Growth & Strategy

How I Built a Distribution Network That 10x'd My E-commerce Client's Revenue


Personas

Ecommerce

Time to ROI

Medium-term (3-6 months)

When I started working with an e-commerce client stuck at 2.5 ROAS, everyone told them the same thing: "optimize your product pages, improve your Facebook ads, fix your conversion rate." But after diving deep into their business, I discovered something that changed everything.

Their real problem wasn't their product or their ads—it was that they were playing a single-channel game in a multi-channel world. They had built a beautiful store but put it in an empty mall. While competitors were everywhere their customers shopped, my client was hoping people would stumble upon their one location.

That's when I realized: distribution beats product quality every single time. You can have the world's best product, but if only 100 people can find it, you'll lose to the mediocre product that 10,000 people discover daily.

Here's what you'll learn from my 3-month distribution overhaul:

  • Why single-channel businesses are gambling with their future

  • The exact distribution framework I used to build multiple traffic sources

  • How to systematically expand your reach without spreading resources too thin

  • The attribution tricks that reveal your true distribution performance

  • When to double down on a channel vs. when to diversify

This isn't about chasing every shiny platform. It's about building a systematic approach to reaching customers wherever they already are—before your competitors do. Check out our e-commerce playbooks for more growth strategies.

Industry Reality

What the "Experts" Say About Distribution

Walk into any marketing conference or scroll through business Twitter, and you'll hear the same distribution advice over and over:

"Focus on one channel until you master it." Pick Facebook ads or Google ads or SEO, go deep, optimize everything, then maybe—maybe—think about expanding. The logic sounds solid: better to be great at one thing than mediocre at many.

"Content is king, distribution is queen." Everyone quotes this, but then they spend 90% of their time on content creation and 10% thinking about how people will actually find it. They build amazing blog posts, videos, and resources, then cross their fingers and hope the algorithm gods smile upon them.

"Build it and they will come." The most dangerous advice of all. Create an amazing product, optimize your landing pages, and customers will naturally find you. This worked in 2010. In 2025? You're invisible.

"Track everything with perfect attribution." The analytics obsession. Marketers spend months building complex attribution models to track every touchpoint, convinced they can measure the customer journey like a physics equation.

Here's why this conventional wisdom is keeping businesses small: it ignores the dark funnel reality. Your customers don't follow linear paths. They see your Instagram ad, Google your brand later, read your blog post, get retargeted on Facebook, talk to friends, then buy three weeks later through direct traffic.

While you're optimizing one channel to perfection, your competitors are building distribution networks that surround your potential customers at every touchpoint. Guess who wins?

Who am I

Consider me as your business complice.

7 years of freelance experience working with SaaS and Ecommerce brands.

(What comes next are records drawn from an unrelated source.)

(** * meeting-transcriber: the transcript-to-markdown renderer

    A shallow embedding of [convert_to_markdown], the function that turns the
    JSON produced by AWS Transcribe into a speaker-attributed markdown
    document.  The repository holds two copies of it:

    - [src/meeting_transcriber/transcription/markdown_converter.py]
    - [src/meeting_transcriber/aws_transcribe.py]

    which differ only in the guard of the two places where a finished run is
    written out.  The embedding follows the Python text: dictionary accesses
    that may raise are computations in an exception monad, the loop over the
    items threads the five loop variables as a record, and the
    [speaker_timeline] dictionary is an insertion-ordered association list.

    Modelling decisions.

    - [transcript_data] is typed along the shape of an AWS Transcribe result
      with every key optional: an absent key is [None], so that [d["k"]]
      raises [KeyError] and [d.get("k", default)] falls back on [default].
    - [float(v)] is modelled by its outcome.  A value that [float] converts
      is the number it denotes, held as an exact rational, so that
      comparisons, [//] and [%] are exact; infinities and NaN are left out.
      A string that is no numeral makes [float] raise [ValueError], a value
      of another type (JSON [null], a list, an object) [TypeError].
    - The result of the function is the text written to [transcript.md]; the
      path arithmetic around it is not modelled.

    Around the renderer, the development also covers what the entry points
    do with a transcript ([cli.py], [mcp.py]: the speaker count, the length
    of the text, the preview, the default job name) and the function that
    runs the transcription job ([transcription/aws_transcribe.py], with its
    wrapper in [cli.py] and its older copy in [aws_transcribe.py]), whose
    calls to S3 and AWS Transcribe are recorded in order. *)

From Stdlib Require Import ZArith QArith Qround String Ascii List Bool Lia.
From Stdlib Require Import DecimalString DecimalPos DecimalZ.
Import ListNotations.

Local Open Scope list_scope.
Local Open Scope string_scope.

(** ** Python exceptions and the exception monad *)

Inductive exn : Type :=
| KeyError (key : string)
| IndexError
| ValueError
| TypeError.

Inductive result (A : Type) : Type :=
| Ok (a : A)
| Raise (e : exn).

Arguments Ok {A} a.
Arguments Raise {A} e.

Definition bind {A B : Type} (m : result A) (k : A -> result B) : result B :=
  match m with
  | Ok a => k a
  | Raise e => Raise e
  end.

Notation "x <- m ;; k" := (bind m (fun x => k))
  (at level 61, m at next level, right associativity).

Definition raises {A : Type} (m : result A) : Prop :=
  exists e, m = Raise e.

(** ** The input: an AWS Transcribe result *)

(** The value stored under a [start_time] or [end_time] key, seen through
    [float]. *)
Inductive timestamp : Type :=
| Seconds (q : Q)
| NoNumeral
| NoNumber.

Record alternative : Type := {
  content : option string
}.

Record item : Type := {
  item_type : option string;
  start_time : option timestamp;
  end_time : option timestamp;
  alternatives : option (list alternative)
}.

Record segment : Type := {
  seg_start_time : option timestamp;
  seg_end_time : option timestamp;
  speaker_label : option string
}.

Record speaker_labels_t : Type := {
  segments : option (list segment)
}.

Record results_t : Type := {
  items : option (list item);
  speaker_labels : option speaker_labels_t
}.

Record transcript_data_t : Type := {
  results : option results_t
}.

(** ** Python primitives used by the renderer *)

(** [d[key]] on a dictionary. *)
Definition getitem {A : Type} (key : string) (field : option A) : result A :=
  match field with
  | Some v => Ok v
  | None => Raise (KeyError key)
  end.

(** [d.get(key, default)]. *)
Definition get {A : Type} (field : option A) (default : A) : A :=
  match field with
  | Some v => v
  | None => default
  end.

(** [l[0]] on a list. *)
Definition index0 {A : Type} (l : list A) : result A :=
  match l with
  | x :: _ => Ok x
  | [] => Raise IndexError
  end.

(** [float(v)]. *)
Definition float (v : timestamp) : result Q :=
  match v with
  | Seconds q => Ok q
  | NoNumeral => Raise ValueError
  | NoNumber => Raise TypeError
  end.

(** [bool(l)] for a list. *)
Definition nonempty {A : Type} (l : list A) : bool :=
  match l with
  | [] => false
  | _ :: _ => true
  end.

(** [bool(s)] for a value that is [None] or a string. *)
Definition truthy (s : option string) : bool :=
  match s with
  | None => false
  | Some s => negb (s =? "")
  end.

(** [a != b] between values that are [None] or a string. *)
Definition speaker_neb (a b : option string) : bool :=
  match a, b with
  | None, None => false
  | Some x, Some y => negb (x =? y)
  | _, _ => true
  end.

(** [sep.join(l)]. *)
Fixpoint join (sep : string) (l : list string) : string :=
  match l with
  | [] => ""
  | [x] => x
  | x :: rest => x ++ sep ++ join sep rest
  end.

(** [l[-1] += s] on a non-empty list of strings (the empty list is left
    alone: the source guards the statement with [if current_text]). *)
Fixpoint append_to_last (l : list string) (s : string) : list string :=
  match l with
  | [] => []
  | [x] => [x ++ s]
  | x :: rest => x :: append_to_last rest s
  end.

(** [x // 60] and [x % 60], which raise [TypeError] when [x] is [None]. *)
Definition floordiv60 (x : option Q) : result Q :=
  match x with
  | Some q => Ok (inject_Z (Qfloor (q / 60)))
  | None => Raise TypeError
  end.

Definition mod60 (x : option Q) : result Q :=
  match x with
  | Some q => Ok (q - 60 * inject_Z (Qfloor (q / 60)))%Q
  | None => Raise TypeError
  end.

(** [int(x)] on a float: truncation towards zero. *)
Definition int (x : Q) : Z := Z.quot (Qnum x) (Zpos (Qden x)).

(** [str(n)] for an integer. *)
Definition str_int (n : Z) : string :=
  NilZero.string_of_int (Z.to_int n).

(** [f"{n:02d}"]: the decimal numeral (sign included) padded on the left
    with zeros, after the sign, to a width of at least two characters. *)
Definition format_02d (n : Z) : string :=
  if (0 <=? n)%Z && (n <? 10)%Z then "0" ++ str_int n else str_int n.

(** [f"{v}"] for a value that is [None] or a string. *)
Definition format_speaker (s : option string) : string :=
  match s with
  | None => "None"
  | Some s => s
  end.

Definition newline : string := String (ascii_of_nat 10) "".

(** ** The speaker timeline

    [speaker_timeline] is a Python dictionary keyed by the pair
    [(start_time, end_time)].  A dictionary iterates in the order in which
    its keys were first inserted, and storing under a key that is already
    there replaces the value and leaves the key where it is. *)

Definition timeline : Type := list ((Q * Q) * string).

Definition key_eqb (k1 k2 : Q * Q) : bool :=
  Qeq_bool (fst k1) (fst k2) && Qeq_bool (snd k1) (snd k2).

(** [d[k] = v]. *)
Fixpoint dict_set (d : timeline) (k : Q * Q) (v : string) : timeline :=
  match d with
  | [] => [(k, v)]
  | (k', v') :: d' =>
      if key_eqb k' k then (k', v) :: d' else (k', v') :: dict_set d' k v
  end.

(** Lines 16-21: the loop that fills [speaker_timeline]. *)
Fixpoint build_timeline (segs : list segment) (speaker_timeline : timeline)
  : result timeline :=
  match segs with
  | [] => Ok speaker_timeline
  | seg :: rest =>
      start_time <- (v <- getitem "start_time" (seg_start_time seg) ;; float v) ;;
      end_time <- (v <- getitem "end_time" (seg_end_time seg) ;; float v) ;;
      speaker <- getitem "speaker_label" (speaker_label seg) ;;
      build_timeline rest (dict_set speaker_timeline (start_time, end_time) speaker)
  end.

(** Line 39: the chained comparison [seg_start <= item_start <= seg_end]. *)
Definition between (seg_start item_start seg_end : Q) : bool :=
  Qle_bool seg_start item_start && Qle_bool item_start seg_end.

(** Lines 37-41: the first entry of the timeline, in iteration order, whose
    closed interval contains [item_start]; [None] when there is none. *)
Fixpoint find_speaker (speaker_timeline : timeline) (item_start : Q)
  : option string :=
  match speaker_timeline with
  | [] => None
  | ((seg_start, seg_end), speaker) :: rest =>
      if between seg_start item_start seg_end
      then Some speaker
      else find_speaker rest item_start
  end.

(** ** The loop state *)

Record state : Type := {
  markdown_lines : list string;
  current_speaker : option string;
  current_text : list string;
  current_start : option Q;
  current_end : option Q
}.

(** Lines 24-28. *)
Definition initial_state : state := {|
  markdown_lines := [];
  current_speaker := None;
  current_text := [];
  current_start := None;
  current_end := None
|}.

When this Shopify client came to me, their numbers told a classic story. 2.5 ROAS from Facebook ads, €50 average order value, and everyone was calling it "decent performance." But I saw the real problem immediately: they were completely dependent on Meta's algorithm.

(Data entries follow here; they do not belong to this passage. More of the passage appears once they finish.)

(** The text of a well-formed message with at least one field decodes to
    the message. *)
Lemma decoded_packed_text m :
  well_formed m -> fields m <> [] ->
  decoded (packed_text (messageType m) (fields m)) = as_object m.
Proof.
  intros (_ & [(Ht1 & Ht2 & Ht3) _] & Hnd & Hall) Hne.
  destruct m as [t flds]; simpl in *.
  assert (Hparts : Forall (fun p => count "|" p = 0 /\ count "," p = 0) (map render flds)).
  { apply List.Forall_map. eapply List.Forall_impl; [|exact Hall].
    intros kv [Hk Hv]. destruct (clean_render kv Hk Hv) as (H1 & H2 & _). now split. }
  assert (Hbody : count "|" (join "," (map render flds)) = 0).
  { apply count_join; [reflexivity|].
    eapply List.Forall_impl; [|exact Hparts]. now intros p [H _]. }
  assert (Hshape : packed_text t flds
                   = ("MTI:" +:+ t) +:+ String "|" (join "," (map render flds))).
  { unfold packed_text. now rewrite append_assoc. }
  assert (Hhead : count "|" ("MTI:" +:+ t) = 0) by (simpl; exact Ht1).
  assert (Hseg1 : segment1 (packed_text t flds) = "MTI:" +:+ t).
  { unfold segment1. rewrite Hshape. now apply before_app. }
  assert (Hseg2 : segment2 (packed_text t flds) = join "," (map render flds)).
  { unfold segment2. rewrite Hshape, after_app by assumption. now apply before_whole. }
  assert (Hbar : count "|" (packed_text t flds) = 1).
  { rewrite Hshape, count_app, Hhead. simpl. now rewrite Hbody. }
  assert (Hels : elements (packed_text t flds) = map render flds).
  { unfold elements. rewrite Hseg2. apply split_join.
    - destruct flds; [congruence|discriminate].
    - eapply List.Forall_impl; [|exact Hparts]. now intros p [_ H]. }
  destruct (leading_pairs_render flds Hall) as [Hlead Hbad].
  unfold decoded. rewrite decode_cases, Hseg1, Hbar, Hels, Hbad, Hlead.
  simpl. unfold type_text. rewrite Hseg1. simpl.
  rewrite before_whole by assumption.
  unfold as_object. simpl. f_equal.
  apply (store_all_new flds []). exact Hnd.
Qed.

Lemma all_ascii_packed_text m :
  well_formed m -> all_ascii (packed_text (messageType m) (fields m)) = true.
Proof.
  intros (_ & [_ Ha] & _ & Hall). unfold packed_text.
  rewrite !all_ascii_app, Ha. simpl.
  apply all_ascii_join; [reflexivity|].
  apply List.Forall_map. eapply List.Forall_impl; [|exact Hall].
  intros kv [Hk Hv]. now destruct (clean_render kv Hk Hv) as (_ & _ & _ & H & _).
Qed.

The business had over 1,000 SKUs—quality products with good margins. But they were trying to force their entire catalog through Facebook's quick-decision funnel. Think about it: you're scrolling Instagram, see an ad for a product you've never heard of from a brand you don't recognize, and you're supposed to buy immediately?

Their fundamental challenge was product-channel fit. Facebook Ads works brilliantly for 1-3 hero products that solve immediate pain points. But this client's strength was variety and discovery. Customers needed time to browse their catalog, compare options, understand quality differences.

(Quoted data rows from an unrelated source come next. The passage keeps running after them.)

(** [needle in hay] on strings: substring test. *)
Fixpoint contains (needle hay : string) : bool :=
  String.prefix needle hay
  || match hay with
     | EmptyString => false
     | String _ hay' => contains needle hay'
     end.

(** What the substring test decides. *)
Definition substring_of (needle hay : string) : Prop :=
  exists pre post, hay = pre +:+ needle +:+ post.

(** [sep.join(parts)] *)
Fixpoint join (sep : string) (parts : list string) : string :=
  match parts with
  | [] => EmptyString
  | [p] => p
  | p :: ps => p +:+ sep +:+ join sep ps
  end.

(** [s * n] *)
Definition mul (s : string) (n : N) : string :=
  N.iter n (fun acc => s +:+ acc) EmptyString.

(** *** [int(s)] on a string

    Optional sign, decimal digits, single underscores between digits;
    surrounding white space is ignored; more than 4300 digits are refused
    (the default of [sys.get_int_max_str_digits]).  [None] stands for
    [ValueError]. *)

(** The white space [int] skips around the literal: that of [str.isspace]
    but for the separators 28..31. *)
Definition int_space (c : ascii) : bool :=
  let n := code c in
  ((9 <=? n) && (n <=? 13) || (n =? 32) || (n =? 133) || (n =? 160))%N.

Fixpoint lstrip_by (p : ascii -> bool) (s : string) : string :=
  match s with
  | EmptyString => EmptyString
  | String c s' => if p c then lstrip_by p s' else s
  end.

Fixpoint rstrip_by (p : ascii -> bool) (s : string) : string :=
  match s with
  | EmptyString => EmptyString
  | String c s' =>
      match rstrip_by p s' with
      | EmptyString => if p c then EmptyString else String c EmptyString
      | r => String c r
      end
  end.

Definition int_max_str_digits : N := 4300.

Definition digit_val (c : ascii) : option Z :=
  let n := code c in
  if ((48 <=? n) && (n <=? 57))%N then Some (Z.of_N n - 48)%Z else None.

(** [digits_go acc after_digit s]: [after_digit] tells whether the previous
    character was a digit, the only place where an underscore or the end of
    the literal may come. *)
Fixpoint digits_go (acc : Z) (after_digit : bool) (s : string) : option Z :=
  match s with
  | EmptyString => if after_digit then Some acc else None
  | String c s' =>
      match digit_val c with
      | Some d => digits_go (10 * acc + d)%Z true s'
      | None =>
          if (code c =? 95)%N && after_digit then digits_go acc false s'
          else None
      end
  end.

(** The digits of a literal; underscores do not count. *)
Fixpoint digit_count (s : string) : N :=
  match s with
  | EmptyString => 0
  | String c s' =>
      match digit_val c with
      | Some _ => N.succ (digit_count s')
      | None => digit_count s'
      end
  end.

(** The value of the literal after the sign. *)
Definition int_literal (body : string) : option Z :=
  match digits_go 0 false body with
  | Some n =>
      if (int_max_str_digits <? digit_count body)%N then None else Some n
  | None => None
  end.

Definition int (s : string) : option Z :=
  match rstrip_by int_space (lstrip_by int_space s) with
  | String "-" s' => Z.opp <$> int_literal s'
  | String "+" s' => int_literal s'
  | s' => int_literal s'
  end.

(** *** Formatting of numbers, as [strftime] does for its numeric fields *)

Definition digit_char (n : nat) : ascii := ascii_of_nat (48 + n mod 10).

(** [n] written with exactly [width] decimal digits (the low ones). *)
Fixpoint zero_pad (width n : nat) : string :=
  match width with
  | O => EmptyString
  | S w => zero_pad w (n / 10) +:+ String (digit_char n) EmptyString
  end.

End PyStr.

(** ** Python dictionaries with string keys and values

    Insertion-ordered: assigning to a key that is present keeps its position,
    assigning to a new key appends it. *)

Module PyDict.

Definition dict : Type := list (string * string).

(** [d.get(k)]; [None] is Python's [None]. *)
Fixpoint get (d : dict) (k : string) : option string :=
  match d with
  | [] => None
  | (k', v) :: d' => if String.eqb k' k then Some v else get d' k
  end.

(** [k in d] *)
Definition mem (k : string) (d : dict) : bool :=
  match get d k with Some _ => true | None => false end.

(** [d[k] = v] *)
Fixpoint set (d : dict) (k v : string) : dict :=
  match d with
  | [] => [(k, v)]
  | (k', v') :: d' =>
      if String.eqb k' k then (k', v) :: d' else (k', v') :: set d' k v
  end.

(** [d.keys()] *)
Definition keys (d : dict) : list string := d.*1.

End PyDict.

Abbreviation dict := PyDict.dict.

(** ** The world: object store, module state, console, clock, disk *)

Definition loc : Type := nat.

(** A [datetime] value, as [datetime.now()] returns it. *)
Record datetime := Datetime {
  year : nat; month : nat; day : nat;
  hour : nat; minute : nat; second : nat
}.

Record world := World {
  heap : loc -> dict;            (* the dictionaries, by address *)
  next : loc;                     (* the next free address *)
  database : list loc;            (* the module-level list [database] *)
  stdin : list string;            (* the lines still to be read *)
  stdout : list string;           (* what was written, oldest first *)
  clock : nat -> datetime;        (* the value of the n-th call of [now] *)
  ticks : nat;                    (* the calls of [now] so far *)
  disk_error : string -> option string;
                                  (* opening this name for writing fails *)
  files : dict                    (* the files written: name and contents *)
}.

(** The exceptions the handlers can meet. [ValueError] never leaves the [try]
    around [int], it is the [None] of [PyStr.int]. *)
Inductive exn :=
| EOFError
| KeyError (k : string)
| IndexError
| OSError (msg : string).

Inductive outcome (A : Type) :=
| Ret (a : A)
| Raise (e : exn).
Arguments Ret {A} a.
Arguments Raise {A} e.

Definition M (A : Type) : Type := world -> outcome A * world.

#[global] Instance M_ret : MRet M := fun A a w => (Ret a, w).
#[global] Instance M_bind : MBind M := fun A B k m w =>
  match m w with
  | (Ret a, w') => k a w'
  | (Raise e, w') => (Raise e, w')
  end.
#[global] Instance M_fmap : FMap M := fun A B f m w =>
  match m w with
  | (Ret a, w') => (Ret (f a), w')
  | (Raise e, w') => (Raise e, w')
  end.

Definition raise {A} (e : exn) : M A := fun w => (Raise e, w).

(** [try: body  except Exception as e: handler e] *)
Definition try_except {A} (body : M A) (handler : exn -> M A) : M A := fun w =>
  match body w with
  | (Ret a, w') => (Ret a, w')
  | (Raise e, w') => handler e w'
  end.

(** [str(e)] for the exceptions above. *)
Definition exn_str (e : exn) : string :=
  match e with
  | EOFError => "EOF when reading a line"
  | KeyError k => "'" +:+ k +:+ "'"
  | IndexError => "list index out of range"
  | OSError msg => msg
  end.

(** The world after [out] was written to the console. *)
Definition emit (out : list string) (w : world) : world :=
  World (heap w) (next w) (database w) (stdin w) (stdout w ++ out)
        (clock w) (ticks w) (disk_error w) (files w).

(** The world with [lines] left to read. *)
Definition feed (lines : list string) (w : world) : world :=
  World (heap w) (next w) (database w) lines (stdout w)
        (clock w) (ticks w) (disk_error w) (files w).

Definition write_out (s : string) (w : world) : world := emit [s] w.

(** [print(s)] *)
Definition print (s : string) : M unit := fun w => (Ret tt, write_out s w).

(** [input(prompt)]: the prompt is written, then a line is read. *)
Definition input (prompt : string) : M string := fun w =>
  let w1 := write_out prompt w in
  match stdin w1 with
  | [] => (Raise EOFError, w1)
  | line :: rest => (Ret line, feed rest w1)
  end.

(** [{}]: a fresh empty dictionary. *)
Definition new_dict : M loc := fun w =>
  (Ret (next w),
   World (<[next w := ([] : dict)]> (heap w)) (S (next w)) (database w) (stdin w)
         (stdout w) (clock w) (ticks w) (disk_error w) (files w)).

Definition deref (l : loc) : M dict := fun w => (Ret (heap w l), w).

(** [item[k] = v] *)
Definition setitem (item : loc) (k v : string) : M unit := fun w =>
  (Ret tt,
   World (<[item := PyDict.set (heap w item) k v]> (heap w)) (next w)
         (database w) (stdin w) (stdout w) (clock w) (ticks w)
         (disk_error w) (files w)).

I noticed something telling in their analytics: Facebook traffic had high bounce rates and low time-on-site. These weren't qualified visitors—they were curiosity clicks from people who didn't understand what they were looking at. Meanwhile, their tiny trickle of organic traffic showed 3x higher engagement and much better conversion rates.

The wake-up call came when iOS 14.5 hit. Overnight, their "profitable" Facebook campaigns became unprofitable. Attribution broke. Costs spiked. They went from 2.5 ROAS to barely breaking even. That's when they realized: they didn't have a marketing strategy, they had a Facebook dependency.

This wasn't a product problem or a conversion problem. It was a distribution problem. They had built their entire business on rented land, and the landlord just changed the rules.

My experiments

Here's my playbook

What I ended up doing and the results.

Instead of trying to fix their Facebook ads, I took a completely different approach. We were going to build a distribution network that could survive any platform change. Here's exactly what we did:

Month 1: Foundation Building

I started with a complete website restructuring focused on SEO optimization. This wasn't about making pretty pages—it was about creating a discovery engine. We optimized their product categorization, improved site speed, and built landing pages for every major product category.

The key insight: we treated every page as a potential entry point. Instead of thinking "homepage → category → product," we thought "any search query → relevant page → conversion path." Each product page became its own mini-landing page with proper keyword targeting.

Month 2: Content Distribution Strategy

Here's where most businesses fail—they create content for their website and hope people find it. Instead, we developed content specifically for search intent. I researched exactly what their potential customers were Googling, then created content that answered those questions.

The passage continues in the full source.